(WHAT THE TASK REQUIRES)
Transcribe the stretch of entries below from the line with "- apply attached_feet." through the line with "(_robot (env_with 3)) ForceSensor.feet_id", exactly and with both ends included; leave out all other lines.

-=-=-

Lemma force_observation_length_witness :
  (∀ goal_dim name dtype,
     box_shape (ForceSensor.super_args goal_dim name dtype) = [24%Z])
  ∧ ∃ out,
      ForceSensor._get_observation (attached_force_sensor 3) = Ok out
      ∧ out = replicate 3 0%R ++ replicate 3 0%R ++ replicate 3 0%R ++ replicate 3 0%R
      ∧ length out = (3 + 3 + 3 + 3)%nat
      ∧ (Forall (λ f, length (js_2 f) = 3%nat)
           (replicate 4 (mkJointState 0 0 (replicate 3 0%R) 0)) →
         length out = 12%nat)
      ∧ (Forall (λ f, length (js_2 f) = 6%nat)
           (replicate 4 (mkJointState 0 0 (replicate 3 0%R) 0)) →
         length out = 24%nat).
Proof.
  apply (force_observation_length (attached_force_sensor 3) (env_with 3)
           (_robot (env_with 3))
           (mkJointState 0 0 (replicate 3 0%R) 0) (mkJointState 0 0 (replicate 3 0%R) 0)
           (mkJointState 0 0 (replicate 3 0%R) 0) (mkJointState 0 0 (replicate 3 0%R) 0)).
  - apply attached_env.
  - apply attached_robot.
  - apply attached_feet.
  - reflexivity.
Defined.

Example attached_observation :
  ForceSensor._get_observation (attached_force_sensor 3) = Ok (replicate 12 0%R).
Proof.
  by apply (force_observation_value (attached_force_sensor 3) (env_with 3)
              (_robot (env_with 3)) ForceSensor.feet_id
              (mkJointState 0 0 (replicate 3 0%R) 0) (mkJointState 0 0 (replicate 3 0%R) 0)
              (mkJointState 0 0 (replicate 3 0%R) 0) (mkJointState 0 0 (replicate 3 0%R) 0));
    [apply attached_env|apply attached_robot|apply attached_feet|].
Qed.

(** C6, the specification's wording fails: bound to an environment the
    sensor returns no array at all, and with a robot attached on a
    simulator whose entries have six components the accessor returns 24
    of them, the declared shape. *)
Lemma force_shape_not_mismatched :
  ¬ force_shape_mismatch_in_words BoxSpaceSensor__init__
  ∧ ∃ out, ForceSensor._get_observation (attached_force_sensor 6) = Ok out
           ∧ length out = 24%nat
           ∧ box_shape (ForceSensor.super_args 24 "Force" float64) = [24%Z].
Proof.
  split.
  - intros H. destruct (H (env_with 3)) as (out & Hout & _).
    unfold bound_force_sensor in Hout.
    pose proof (force_reset_raises BoxSpaceSensor__init__
                  BoxSpaceSensor_attaches_no_robot 24 "Force" float64 (env_with 3) [])
      as Hraise.
    cbn [force_resets foldl] in Hraise. congruence.
  - eexists. split.
    + apply (force_observation_value (attached_force_sensor 6) (env_with 6)
               (_robot (env_with 6)) ForceSensor.feet_id
               (mkJointState 0 0 (replicate 6 0%R) 0) (mkJointState 0 0 (replicate 6 0%R) 0)
               (mkJointState 0 0 (replicate 6 0%R) 0) (mkJointState 0 0 (replicate 6 0%R) 0));
        [apply attached_env|apply attached_robot|apply attached_feet|reflexivity].
    + done.
Qed.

-=-=-

(TASK OUTPUT)
  - apply attached_feet.
  - reflexivity.
Defined.

Example attached_observation :
  ForceSensor._get_observation (attached_force_sensor 3) = Ok (replicate 12 0%R).
Proof.
  by apply (force_observation_value (attached_force_sensor 3) (env_with 3)
              (_robot (env_with 3)) ForceSensor.feet_id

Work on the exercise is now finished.